Ritornando sulla via principale si era imbattuto in un monastero vicino a Soisson dove erano conservati i denti da latte di Gesù Bambino. Quasi ogni paese e abbazia sulla strada che portava a Roma emanavano una forza mistica irresistibile. Era ato per il Monastero di San Benigno di Digione, dove aveva ammirato la tomba del santo, le cui reliquie erano state rinvenute e venerate da Guglielmo da Volpiano. Giunto al lago di Ginevra era sceso per un percorso diverso da quello fatto secoli prima dal suo connazionale Sigerico. Voleva, infatti, vedere la Chiusa di San Michele dove un suo avo aveva combattuto nell’esercito di Carlo.
Sebbene viaggiasse da solo per scelta, aveva incontrato numerosi pellegrini e fatto con loro parte della strada. Ma non c’erano state solo reliquie importanti nel suo viaggio. Si era imbattuto in un vecchio contadino che, tutto solo, si recava a Roma per pregare in favore del figlio disperso dopo aver seguito Pietro l’Eremita nel suo tragico pellegrinaggio armato. Arturo lo aveva accompagnato sino a Grenant quando l’uomo, stremato, era stato colto da malore ed era spirato. Arturo gli aveva promesso che avrebbe pregato lui per il figlio, una volta giunto nella Città Eterna.
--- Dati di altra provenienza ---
End OnTheDial.
(** ** The search and the driver at the two puzzles *)

Module AtThePuzzles.
Import IDAstarSolver SearchSpec SearchOrder FrontierFacts SearchFacts DriverFacts.
Import OrderFacts SearchTheorems.

Local Abbreviation dial100 := (Dial.move 100).
Local Abbreviation undial100 := (Dial.invert 100).
Local Abbreviation reported := (fun x : (Z * Z) * Solver (T := Z) * list (event (T := Z)) => x.1.1).
Local Abbreviation log := (fun x : (Z * Z) * Solver (T := Z) * list (event (T := Z)) => x.2).

Local Ltac name_call Hres r s' tr Hrun :=
  match type of Hres with
  | _ <$> ?call = _ =>
      destruct call as [[[r s'] tr]|] eqn:Hrun; [|discriminate Hres]
  end.

Local Ltac moves_ok :=
  repeat first
    [ apply Forall_nil_2
    | apply Forall_cons_2; [unfold move_indices; apply elem_of_seqZ; lia|] ].

(** The dial turned to 20 is two moves from solved and no nearer. *)
Lemma dial_20_in_two : reached_in dial100 20 2 0.
Proof. exists [17; 9]. split; [reflexivity|]. split; [moves_ok | vm_compute; reflexivity]. Qed.

Lemma dial_not_in_one (n c0 : Z) :
  Dial.isSolved c0 = false ->
  forallb (fun m => negb (Dial.isSolved (Dial.move n c0 m))) move_indices = true ->
  forall d c, 0 <= d <= 1 -> reached_in (Dial.move n) c0 d c ->
              Dial.isSolved c = false.
Proof.
  intros H0 Hall d c Hd Hc. rewrite forallb_forall in Hall.
  destruct (reached_within_one (Dial.move n) c0 d c Hd Hc) as [->|(m & Hm & ->)];
    [done|].
  apply negb_true_iff, Hall. by apply list_elem_of_In.
Qed.

(** The comparator at three entries, two of which it places neither
    way. *)
Lemma compareCube_strict_weak_order_witness :
  compareCube (mkNode 7 3 0, 2) (mkNode 9 1 0, 4) = true /\
  compareCube (mkNode 5 2 0, 1) (mkNode 8 2 0, 6) = false /\
  compareCube (mkNode 8 2 0, 6) (mkNode 5 2 0, 1) = false.
Proof.
  destruct (compareCube_strict_weak_order (T := Z)) as (_ & Htrans & _ & Heq).
  split.
  - apply (Htrans _ (mkNode 5 2 0, 1)); vm_compute; reflexivity.
  - apply Heq. split; reflexivity.
Defined.
(** * nhl_predictors: the shot scraper and the feature processor

    A shallow embedding of [src/shot_scraper.py] (class [NHLShotScraper]) and
    [src/feature_processor.py] (class [XGProcessor]), and the properties of
    the event-to-feature pipeline proved over it.

    Conventions of the embedding.
    - A Python [str] is a [string]; characters are code points below 256.
    - A Python [int] is a [Z].  The flags the code returns as [0]/[1] stay
      integers.
    - A JSON object is a record whose optional keys are [option] fields:
      [d["k"]] on an absent key raises [KeyError], [d.get("k")] gives [None].
      A key that is present holds a value of its type.
    - An exception is a value of [exn]; a call that may raise returns a
      [result].
    - The league client is external: its two calls are parameters of the
      development, and every call is recorded in a trace. *)

From Stdlib Require Import ZArith QArith List Ascii String Bool Lia PrimFloat Uint63.
From stdpp Require Import base option gmap strings list.

Local Open Scope string_scope.
Local Open Scope Z_scope.
Local Set Warnings "-inexact-float".

(** ** Exceptions *)

Inductive exn : Type :=
| KeyError
| IndexError
| ValueError
| ProviderError.

Inductive result (A : Type) : Type :=
| Ok (a : A)
| Raise (e : exn).
Arguments Ok {A} a.
Arguments Raise {A} e.

Definition rbind {A B : Type} (r : result A) (k : A -> result B) : result B :=
  match r with
  | Ok a => k a
  | Raise e => Raise e
  end.

Notation "'do' x <- r ; k" := (rbind r (fun x => k))
  (at level 10, x name, r at level 100, k at level 200).
(* ===== verification/_CoqProject ===== *)
-Q . S2P
Prelude.v
Floats.v
Utility.v
IopOrder.v
IopModules.v
Undo.v
PixelpipeCache.v
Cache.v
CacheSpec.v
Jobs.v
Calculator.v
Variables.v
Conf.v
History.v
HistorySpec.v
Mipmap.v
Netpbm.v
Rows.v
Pixelpipe.v
PixelpipeSpec.v
PixelpipeProcess.v
Tiling.v
Library.v
Attributes.v
ColorLabels.v
Metadata.v
Tags.v
TagLists.v
TagFiles.v
Images.v
ImageCache.v
ImageStore.v
Grouping.v
Ratings.v
Flip.v
StoredHistory.v
Snapshots.v
Compress.v
Collection.v
Selection.v
(** Single-character separators: the text before the separator is skipped. *)
Lemma strstr_char c s t :
  str_forall (not_char c) s = true ->
  strstr (String c "") (s +:+ String c t) = Some (s, String c t).
Proof.
  induction s as [|d s IH].
  - intros _. cbn. destruct (ascii_dec c c); [|done]. by destruct t.
  - cbn. intros [Hd Hs]%andb_prop. apply negb_true_iff, Ascii.eqb_neq in Hd.
    destruct (ascii_dec c d); [congruence|]. rewrite IH by done. cbn. done.
Qed.

Lemma strstr_char_None c s :
  str_forall (not_char c) s = true -> strstr (String c "") s = None.
Proof.
  induction s as [|d s IH]; cbn; [done|].
  intros [Hd Hs]%andb_prop. apply negb_true_iff, Ascii.eqb_neq in Hd.
  destruct (ascii_dec c d); [congruence|]. rewrite IH by done. cbn. done.
Qed.

End strings.
#[export] Hint Rewrite str_length_app str_app_nil_r str_app_assoc : dtlite.

(** ** Formatted integers: [printf("%d")] and [sscanf("%d")] *)

Section decimal.
Local Open Scope Z_scope.

Definition c_show_int (z : Z) : string := NilZero.string_of_int (Z.to_int z).

Definition is_digit (c : ascii) : bool :=
  (48 <=? Z_of_byte c) && (Z_of_byte c <=? 57).
Definition is_space (c : ascii) : bool :=
  (Z_of_byte c =? 32) || ((9 <=? Z_of_byte c) && (Z_of_byte c <=? 13)).

Fixpoint skip_spaces (s : string) : string :=
  match s with
  | String c s' => if is_space c then skip_spaces s' else s
  | "" => ""
  end.

Fixpoint digit_prefix (s : string) : string :=
  match s with
  | String c s' => if is_digit c then String c (digit_prefix s') else ""
  | "" => ""
  end.
(* ===== verification/Utility.v ===== *)
(** String and list helpers of common/utility.c.

    Pointers into a string are byte offsets into it; a search that would start
    beyond the terminating NUL is [Undefined]. Loops run on fuel bounded by the
    length of the text; the theorems show that the bound is never reached for
    the inputs the helpers are meant for. *)

From Stdlib Require Import Ascii String.
From S2P Require Import Prelude.

Section search.

(** [g_strstr_len(hay + i, strlen(hay + i), needle)] as an offset into [hay]. *)
Definition g_strstr_from (needle hay : string) (i : nat) : c_result (option nat) :=
  if String.length hay <? i then Undefined
  else Done ((fun bm => i + String.length bm.1) <$> strstr needle (str_drop i hay)).

(** The [do ... while] loop of [dt_util_str_occurence]: [p] is the last match. *)
Fixpoint occurence_loop (fuel : nat) (needle hay : string) (p o : nat) : c_result nat :=
  match fuel with
  | O => Undefined
  | S fuel =>
      let* next := g_strstr_from needle hay (p + 1) in
      match next with
      | Some p' => occurence_loop fuel needle hay p' (o + 1)
      | None => Done (o + 1)
      end
  end.

Definition dt_util_str_occurence (haystack needle : option string) : c_result nat :=
  match haystack, needle with
  | Some hay, Some needle =>
      let* first := g_strstr_from needle hay 0 in
      match first with
      | Some p => occurence_loop (S (String.length hay)) needle hay p 0
      | None => Done 0
      end
  | _, _ => Done 0
  end.

(** [memcpy(np, string + p, s - p)]: a negative length becomes a huge
    [size_t]. *)
Definition copy_range (string : string) (p s : nat) : c_result String.string :=
  if s <? p then Undefined else Done (str_take (s - p) (str_drop p string)).

(** The copying loop of [dt_util_str_replace]: [s] is the current match, [p] the
    first byte not copied yet, [np] what has been written so far. *)
Fixpoint replace_loop (fuel : nat) (string pattern substitute : String.string)
    (s p : nat) (np : String.string) : c_result (String.string * nat) :=
  match fuel with
  | O => Undefined
  | S fuel =>
      let* chunk := copy_range string p s in
      let np := np +:+ chunk +:+ substitute in
      let p := s + String.length pattern in
      let* next := g_strstr_from pattern string (s + 1) in
      match next with
      | Some s' => replace_loop fuel string pattern substitute s' p np
      | None => Done (np, p)
      end
  end.

Definition dt_util_str_replace (string pattern substitute : String.string)
    : c_result String.string :=
  let* occurences := dt_util_str_occurence (Some string) (Some pattern) in
  if 0 <? occurences then
    let* first := g_strstr_from pattern string 0 in
    match first with
    | Some s =>
        let* (np, p) :=
          replace_loop (S (String.length string)) string pattern substitute s 0 "" in
        let* tail := copy_range string p (String.length string) in
        Done (np +:+ tail)
    | None => copy_range string 0 (String.length string)
    end
  else Done string.

(** [while(text[0]) { if(text[0] == needle) count++; text++; }] with a
    [guint] counter. *)
Fixpoint dt_util_string_count_char (text : string) (needle : ascii) : Z :=
  match text with
  | "" => 0
  | String c text' =>
      wrap_u32 ((if Ascii.eqb c needle then 1 else 0) + dt_util_string_count_char text' needle)
  end.
(** The [while(modules)] loop of the call that started at link [start], at link
    [i]; [mod_prev] is always the link before. [None] is a loop that has not
    ended within the fuel. *)
Fixpoint check_duplicate_loop (fuel : nat) (history : list dt_dev_history_item_t)
    (start i : nat) (mods : list dt_iop_module_t) : option (list dt_iop_module_t) :=
  match fuel with
  | O => None
  | S fuel =>
      match mods !! i, mods !! pred i with
      | Some m, Some prev =>
          let continue := check_duplicate_loop fuel history start (S i) in
          if (mod_iop_order m =? mod_iop_order prev) && negb (mod_iop_order m =? INT_MAX) then
            if movable history m then
              match mods !! S i with
              | Some next =>
                  if negb (mod_iop_order m =? mod_iop_order next) then
                    continue (set_order_at i (int_of_halves
                      (2 * mod_iop_order m + (mod_iop_order next - mod_iop_order m))) mods)
                  else
                    (* the recursive call on the sublist, then from the start again *)
                    mods' ← check_duplicate_loop fuel history i (S i) mods;
                    check_duplicate_loop fuel history start (S start) mods'
              | None => continue (set_order_at i (mod_iop_order m + 1) mods)
              end
            else if movable history prev then
              if (2 <=? i)%nat then
                match mods !! (i - 2)%nat with
                | Some next =>
                    if negb (mod_iop_order prev =? mod_iop_order next) then
                      continue (set_order_at (pred i) (int_of_halves
                        (2 * mod_iop_order prev - (mod_iop_order prev - mod_iop_order next))) mods)
                    else continue mods
                | None => continue mods
                end
              else continue (set_order_at (pred i) (int_of_halves (2 * mod_iop_order prev - 1)) mods)
            else continue mods
          else continue mods
      | _, _ => Some mods
      end
  end.

Definition dt_ioppr_check_duplicate_iop_order (fuel : nat) (iop_list : list dt_iop_module_t)
    (history_list : list dt_dev_history_item_t) : option (list dt_iop_module_t) :=
  check_duplicate_loop fuel history_list 0 1 iop_list.

(** ** Checks *)

Definition _get_fence_modules_list (iop_list : list dt_iop_module_t) : list dt_iop_module_t :=
  List.filter (fun m => negb (Z.land (mod_flags m) IOP_FLAGS_FENCE =? 0)) iop_list.
(** Ageing and matching of one line, then the next. *)
Fixpoint search_loop (hash weight : Z) (k : nat) (ls : list cache_line) (s : search)
    : list cache_line * search :=
  match ls with
  | [] => ([], s)
  | l :: ls' =>
      let s := if l_used l >? max_used s
               then Search (l_used l) k (s_data s) (s_sz s) (s_dsc s) else s in
      let l := set_used (l_used l + 1) l in
      let '(l, s) :=
        if l_hash l =? hash
        then (set_used weight l, Search (max_used s) (max s) (l_data l) (l_size l) (l_dsc l))
        else (l, s) in
      let '(ls', s) := search_loop hash weight (S k) ls' s in
      (l :: ls', s)
  end.

(** Returns the C result, *data, the content of **dsc and the new cache. Without
    any line the C code indexes outside its arrays. *)
Definition dt_dev_pixelpipe_cache_get_weighted (alloc : Z) (cache : dt_dev_pixelpipe_cache_t)
    (basichash hash size : Z) (dsc : Dsc) (weight : Z)
    : c_result (Z * Z * Dsc * dt_dev_pixelpipe_cache_t) :=
  let queries := wrap_u64 (queries cache + 1) in
  let '(ls, s) := search_loop hash weight 0 (lines cache) (Search (-1) 0 0 0 dsc) in
  if (s_data s =? 0) || (s_sz s <? size) then
    match ls !! max s with
    | None => Undefined
    | Some l =>
        let '(data, sz) := if l_size l <? size then (alloc, size) else (l_data l, l_size l) in
        let l := Line data sz (s_dsc s) basichash hash weight in
        Done (1, data, s_dsc s, PCache (<[max s := l]> ls) queries (wrap_u64 (misses cache + 1)))
    end
  else Done (0, s_data s, s_dsc s, PCache ls queries (misses cache)).

Definition dt_dev_pixelpipe_cache_get_important (alloc : Z) (cache : dt_dev_pixelpipe_cache_t)
    (basichash hash size : Z) (dsc : Dsc) :=
  dt_dev_pixelpipe_cache_get_weighted alloc cache basichash hash size dsc (- entries cache).

Definition dt_dev_pixelpipe_cache_get (alloc : Z) (cache : dt_dev_pixelpipe_cache_t)
    (basichash hash size : Z) (dsc : Dsc) :=
  dt_dev_pixelpipe_cache_get_weighted alloc cache basichash hash size dsc 0.

Definition on_lines (f : cache_line -> cache_line) (cache : dt_dev_pixelpipe_cache_t) :=
  PCache (map f (lines cache)) (queries cache) (misses cache).

Definition flush_line (l : cache_line) : cache_line :=
  Line (l_data l) (l_size l) (l_dsc l) INVALID INVALID 0.

Definition dt_dev_pixelpipe_cache_flush (cache : dt_dev_pixelpipe_cache_t) :=
  on_lines flush_line cache.

Definition dt_dev_pixelpipe_cache_flush_all_but (cache : dt_dev_pixelpipe_cache_t)
    (basichash : Z) :=
  on_lines (fun l => if l_basichash l =? basichash then l else flush_line l) cache.

Definition dt_dev_pixelpipe_cache_reweight (cache : dt_dev_pixelpipe_cache_t) (data : Z) :=
  on_lines (fun l => if l_data l =? data then set_used (- entries cache) l else l) cache.

Definition dt_dev_pixelpipe_cache_invalidate (cache : dt_dev_pixelpipe_cache_t) (data : Z) :=
  on_lines (fun l => if l_data l =? data
    then Line (l_data l) (l_size l) (l_dsc l) INVALID INVALID (l_used l) else l) cache.

End cache.
Arguments cache_line : clear implicits.
Arguments dt_dev_pixelpipe_cache_t : clear implicits.
Arguments search : clear implicits.

(** ** Lemmas: the hash *)

Section hash_lemmas.

Lemma hash_step_mul hash v : hash_step hash v = Z.lxor (wrap_u64 (33 * hash)) (wrap_u64 v).
Proof. unfold hash_step. rewrite Z.shiftl_mul_pow2 by lia. do 2 f_equal. lia. Qed.

Lemma lxor_range a b : 0 <= a < 2 ^ 64 -> 0 <= b < 2 ^ 64 -> 0 <= Z.lxor a b < 2 ^ 64.
Proof.
  intros Ha Hb. split; [apply Z.lxor_nonneg; lia|].
  destruct (Z.eqb_spec (Z.lxor a b) 0) as [->|Hne]; [lia|].
  assert (0 <= Z.lxor a b) by (apply Z.lxor_nonneg; lia).
  apply Z.log2_lt_pow2; [lia|].
  pose proof (Z.log2_lxor a b ltac:(lia) ltac:(lia)).
  assert (forall z, 0 <= z < 2 ^ 64 -> Z.log2 z < 64) as Hl.
  { intros z Hz. destruct (Z.eqb_spec z 0) as [->|]; [cbn; lia|]. apply Z.log2_lt_pow2; lia. }
  pose proof (Hl a Ha). pose proof (Hl b Hb). lia.
Qed.

Lemma hash_step_range hash v : 0 <= hash_step hash v < 2 ^ 64.
Proof. rewrite hash_step_mul. apply lxor_range; apply wrap_u64_range. Qed.

(** 33 has an inverse modulo 2 to the 64. *)
Lemma mul_33_inj a b :
  0 <= a < 2 ^ 64 -> 0 <= b < 2 ^ 64 -> wrap_u64 (33 * a) = wrap_u64 (33 * b) -> a = b.
Proof.
  unfold wrap_u64. intros Ha Hb H.
  assert (forall z, 0 <= z < 2 ^ 64 ->
    (1117984489315730401 * ((33 * z) mod 2 ^ 64)) mod 2 ^ 64 = z) as Hinv.
  { intros z Hz. rewrite Zmult_mod_idemp_r, Z.mul_assoc.
    rewrite <- Zmult_mod_idemp_l.
    change ((1117984489315730401 * 33) mod 2 ^ 64) with 1. rewrite Z.mul_1_l.
    by apply Z.mod_small. }
  rewrite <- (Hinv a Ha), <- (Hinv b Hb), H. done.
Qed.

Lemma lxor_cancel_r a b c : Z.lxor a c = Z.lxor b c -> a = b.
Proof.
  intros H. apply (f_equal (fun x => Z.lxor x c)) in H.
  by rewrite !Z.lxor_assoc, Z.lxor_nilpotent, !Z.lxor_0_r in H.
Qed.

Lemma hash_step_inj_hash h h' v :
  0 <= h < 2 ^ 64 -> 0 <= h' < 2 ^ 64 -> hash_step h v = hash_step h' v -> h = h'.
Proof. rewrite !hash_step_mul. intros ?? ?%lxor_cancel_r. by apply mul_33_inj. Qed.

Lemma hash_step_inj_value h v v' :
  0 <= v < 2 ^ 64 -> 0 <= v' < 2 ^ 64 -> hash_step h v = hash_step h v' -> v = v'.
Proof.
  rewrite !hash_step_mul, !(Z.lxor_comm (wrap_u64 (33 * h))). intros Hv Hv' H%lxor_cancel_r.
  by rewrite !wrap_u64_id in H.
Qed.

Lemma hash_bytes_range h bs : 0 <= h < 2 ^ 64 -> 0 <= hash_bytes h bs < 2 ^ 64.
Proof.
  revert h. induction bs as [|b bs IH]; intros h Hh; [done|]. cbn. apply IH, hash_step_range.
Qed.

Lemma hash_bytes_inj h h' bs :
  0 <= h < 2 ^ 64 -> 0 <= h' < 2 ^ 64 -> hash_bytes h bs = hash_bytes h' bs -> h = h'.
Proof.
  revert h h'. induction bs as [|b bs IH]; intros h h' Hh Hh' H; [done|].
  cbn in H. apply IH in H; [|apply hash_step_range..].
  by apply hash_step_inj_hash in H.
Qed.

Context (gui : option Z) (cps : bool).

Lemma hash_piece_range h piece :
  0 <= h < 2 ^ 64 -> 0 <= hash_piece gui cps h piece < 2 ^ 64.
Proof.
  intros Hh. unfold hash_piece.
  destruct (filtered_out gui piece), (p_request_color_pick piece), cps; try done;
    try apply hash_bytes_range; apply hash_step_range.
Qed.

Lemma hash_piece_inj h h' piece :
  0 <= h < 2 ^ 64 -> 0 <= h' < 2 ^ 64 ->
  hash_piece gui cps h piece = hash_piece gui cps h' piece -> h = h'.
Proof.
  intros Hh Hh'. unfold hash_piece.
  destruct (filtered_out gui piece), (p_request_color_pick piece), cps; try done; intros H;
    try (apply hash_bytes_inj in H; [|apply hash_step_range..]);
    by apply hash_step_inj_hash in H.
Qed.

Lemma hash_pieces_range h ps :
  0 <= h < 2 ^ 64 -> 0 <= foldl (hash_piece gui cps) h ps < 2 ^ 64.
Proof.
  revert h. induction ps as [|p ps IH]; intros h Hh; [done|]. cbn. by apply IH, hash_piece_range.
Qed.

Lemma hash_pieces_inj h h' ps :
  0 <= h < 2 ^ 64 -> 0 <= h' < 2 ^ 64 ->
  foldl (hash_piece gui cps) h ps = foldl (hash_piece gui cps) h' ps -> h = h'.
Proof.
  revert h h'. induction ps as [|p ps IH]; intros h h' Hh Hh' H; [done|].
  cbn in H. apply IH in H; [|by apply hash_piece_range..]. by apply hash_piece_inj in H.
Qed.

(** The same piece with another parameter hash. *)
Definition with_hash (piece : dt_dev_pixelpipe_iop_t) (h : Z) : dt_dev_pixelpipe_iop_t :=
  Piece (p_module piece) h (p_enabled piece) (p_operation_tags piece)
        (p_request_color_pick piece) (p_color_picker_box piece) (p_color_picker_point piece).

Lemma hash_piece_params_inj h piece v v' :
  filtered_out gui piece = false -> 0 <= v < 2 ^ 64 -> 0 <= v' < 2 ^ 64 ->
  hash_piece gui cps h (with_hash piece v) = hash_piece gui cps h (with_hash piece v') -> v = v'.
Proof.
  intros Hf Hv Hv'. unfold hash_piece.
  change (filtered_out gui (with_hash piece v)) with (filtered_out gui piece).
  change (filtered_out gui (with_hash piece v')) with (filtered_out gui piece).
  rewrite Hf. cbn. destruct (p_request_color_pick piece), cps; intros H;
    try (apply hash_bytes_inj in H; [|apply hash_step_range..]);
    by apply hash_step_inj_value in H.
Qed.

End hash_lemmas.

(** ** Lemmas: the search loop *)

Section search_lemmas.
Context {Dsc : Type}.
Implicit Types (l : cache_line Dsc) (ls : list (cache_line Dsc)) (s : search Dsc).

(** What a query does to a line it does not replace. *)
Definition aged (hash weight : Z) l : cache_line Dsc :=
  set_used (if l_hash l =? hash then weight else l_used l + 1) l.

Lemma search_loop_lines hash weight k ls s :
  fst (search_loop hash weight k ls s) = map (aged hash weight) ls.
Proof.
  revert k s. induction ls as [|l ls IH]; intros k s; [done|]. cbn [search_loop map].
  set (s1 := if l_used l >? max_used s then _ else s).
  change (l_hash (set_used (l_used l + 1) l)) with (l_hash l). unfold aged at 1.
  destruct (l_hash l =? hash);
    match goal with |- context [search_loop hash weight (S k) ls ?s'] =>
      pose proof (IH (S k) s'); destruct (search_loop hash weight (S k) ls s') end;
    cbn in *; by subst.
Qed.

Lemma search_loop_no_match hash weight k ls s :
  Forall (fun l => l_hash l <> hash) ls ->
  let s' := snd (search_loop hash weight k ls s) in
  s_data s' = s_data s /\ s_sz s' = s_sz s /\ s_dsc s' = s_dsc s.
Proof.
  intros Hls. revert k s. induction Hls as [|l ls Hl Hls IH]; intros k s; [done|].
  cbn [search_loop]. set (s1 := if l_used l >? max_used s then _ else s).
  change (l_hash (set_used (l_used l + 1) l)) with (l_hash l).
  destruct (Z.eqb_spec (l_hash l) hash); [done|].
  pose proof (IH (S k) s1) as H. destruct (search_loop _ _ _ _ _).
  cbn in *. destruct H as (-> & -> & ->). unfold s1. by destruct (_ >? _).
Qed.

Lemma search_loop_match hash weight k ls1 l ls2 s :
  Forall (fun l => l_hash l <> hash) ls2 -> l_hash l = hash ->
  let s' := snd (search_loop hash weight k (ls1 ++ l :: ls2) s) in
  s_data s' = l_data l /\ s_sz s' = l_size l /\ s_dsc s' = l_dsc l.
Proof.
  intros H2 Hl. revert k s. induction ls1 as [|x ls1 IH]; intros k s; cbn [app search_loop].
  - set (s1 := if l_used l >? max_used s then _ else s).
    change (l_hash (set_used (l_used l + 1) l)) with (l_hash l). rewrite Hl, Z.eqb_refl.
    match goal with |- context [search_loop hash weight (S k) ls2 ?s'] =>
      pose proof (search_loop_no_match hash weight (S k) ls2 s' H2) as H;
      destruct (search_loop hash weight (S k) ls2 s') end.
    exact H.
  - set (s1 := if l_used x >? max_used s then _ else s).
    destruct (l_hash (set_used (l_used x + 1) x) =? hash);
      match goal with |- context [search_loop hash weight (S k) (ls1 ++ l :: ls2) ?s'] =>
        pose proof (IH (S k) s') as H; destruct (search_loop hash weight (S k) (ls1 ++ l :: ls2) s') end;
      exact H.
Qed.
(** The entry at [a], found under [k], leaves the hash table, the lru list, the
    cost and the heap. *)
Definition delete_entry (k a : Z) (e : dt_cache_entry_t) (c : dt_cache_t) : dt_cache_t :=
  Cache (entry_size c) (wrap_u64 (c_cost c - cost e)) (cost_quota c)
        (delete k (hashtable c)) (remove_link a (lru c))
        (c_allocate c) (c_cleanup c) (delete a (heap c)).

Fixpoint gc_loop (fill_ratio : binary32) (l : list Z) (c : dt_cache_t)
    : c_result (dt_cache_t * list disposal) :=
  match l with
  | [] => Done (c, [])
  | a :: l =>
      let* entry := deref c a in
      if below_fill c fill_ratio then Done (c, [])
      else
        match dt_pthread_rwlock_trywrlock (lock entry) with
        | None => gc_loop fill_ratio l c
        | Some _ =>
            if _lock_demoting entry then gc_loop fill_ratio l c
            else
              let* (c', ds) := gc_loop fill_ratio l (delete_entry (key entry) a entry c) in
              Done (c', dispose c entry :: ds)
        end
  end.

Definition dt_cache_gc (c : dt_cache_t) (fill_ratio : binary32)
    : c_result (dt_cache_t * list disposal) :=
  gc_loop fill_ratio (lru c) c.

(** [cache->cost > 0.8f * cache->cost_quota] *)
Definition gc_needed (c : dt_cache_t) : bool :=
  SFltb (f32_mul f32_0_8 (f32_of_size (cost_quota c))) (f32_of_size (c_cost c)).

(** What the allocate callback, or else dt_alloc_align with result [mem], makes
    of the new entry. *)
Definition allocate_entry (c : dt_cache_t) (mem : Z) (e : dt_cache_entry_t) : dt_cache_entry_t :=
  match c_allocate c with
  | Some allocate =>
      let al := allocate e in
      Entry (a_data al) (a_data_size al) (a_cost al) (lock e) (_lock_demoting e) (key e)
  | None => Entry mem (data_size e) (cost e) (lock e) (_lock_demoting e) (key e)
  end.

(** The new entry at the address [a] that g_slice_alloc returned; the boolean is
    [write]. *)
Definition insert_entry (c : dt_cache_t) (a mem k : Z) (mode : ascii) : bool * dt_cache_t :=
  let entry := allocate_entry c mem (Entry 0 (entry_size c) 1 rwlock_free false k) in
  let write := mode_w mode || bool_decide (is_Some (c_allocate c)) in
  let entry := with_lock (if write then RW 0 true else RW 1 false) entry in
  (write,
   Cache (entry_size c) (wrap_u64 (c_cost c + cost entry)) (cost_quota c)
         (<[k := a]> (hashtable c)) (lru c ++ [a]) (c_allocate c) (c_cleanup c)
         (<[a := entry]> (heap c))).

(** The result: the entry, whether it is write locked, what the garbage
    collection gave up, the new state. *)
Definition dt_cache_get (c : dt_cache_t) (a mem k : Z) (mode : ascii)
    : c_result (attempt (Z * bool * list disposal * dt_cache_t)) :=
  match hashtable c !! k with
  | Some a0 =>
      let* entry := deref c a0 in
      match trylock mode (lock entry) with
      | None => Done Restart
      | Some l =>
          Done (Return (a0, mode_w mode, [], bubble_up a0 (update_entry a0 (with_lock l entry) c)))
      end
  | None =>
      let* (c1, ds) := if gc_needed c then dt_cache_gc c f32_0_8 else Done (c, []) in
      let '(write, c2) := insert_entry c1 a mem k mode in
      Done (Return (a, write, ds, c2))
  end.

Definition dt_cache_remove (c : dt_cache_t) (k : Z)
    : c_result (attempt (Z * list disposal * dt_cache_t)) :=
  match hashtable c !! k with
  | None => Done (Return (1, [], c))
  | Some a =>
      let* entry := deref c a in
      match dt_pthread_rwlock_trywrlock (lock entry) with
      | None => Done Restart
      | Some _ =>
          if _lock_demoting entry then Done Restart
          else Done (Return (0, [dispose c entry], delete_entry k a entry c))
      end
  end.

Definition dt_cache_release (c : dt_cache_t) (a : Z) : c_result dt_cache_t :=
  let* entry := deref c a in
  let* l := dt_pthread_rwlock_unlock (lock entry) in
  Done (update_entry a (with_lock l entry) c).

(** ** The threads that use the cache *)

(** A thread holds entries it got, each locked for writing or for reading. *)
Record handle := Handle { h_thread : Z; h_entry : Z; h_write : bool }.

#[global] Instance handle_eq_dec : EqDecision handle.
Proof. solve_decision. Defined.

Record system := Sys { sys_cache : dt_cache_t; handles : list handle }.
Dalle parti di Bysiceon² aveva fatto la conoscenza di una nobildonna franca col suo seguito e l’aveva accompagnata sino al lago di Ginevra.
Si erano lasciati e lui aveva proseguito, arrivando al cospetto del duro o del Moncenisio, circondato di boschi e vette imbiancate. Si era inerpicato sulla strada angusta e sconnessa, tirando il cavallo per le briglie. Giunto in cima, Arturo si era concesso alcuni minuti per ammirare la valle e il lago glaciale sottostanti. Proprio sulle sponde lacustri sorgevano un ospizio e una tavernetta, dove il cavaliere si era riposato e rifocillato con formaggio di capra e pane inzuppato nel vino cotto.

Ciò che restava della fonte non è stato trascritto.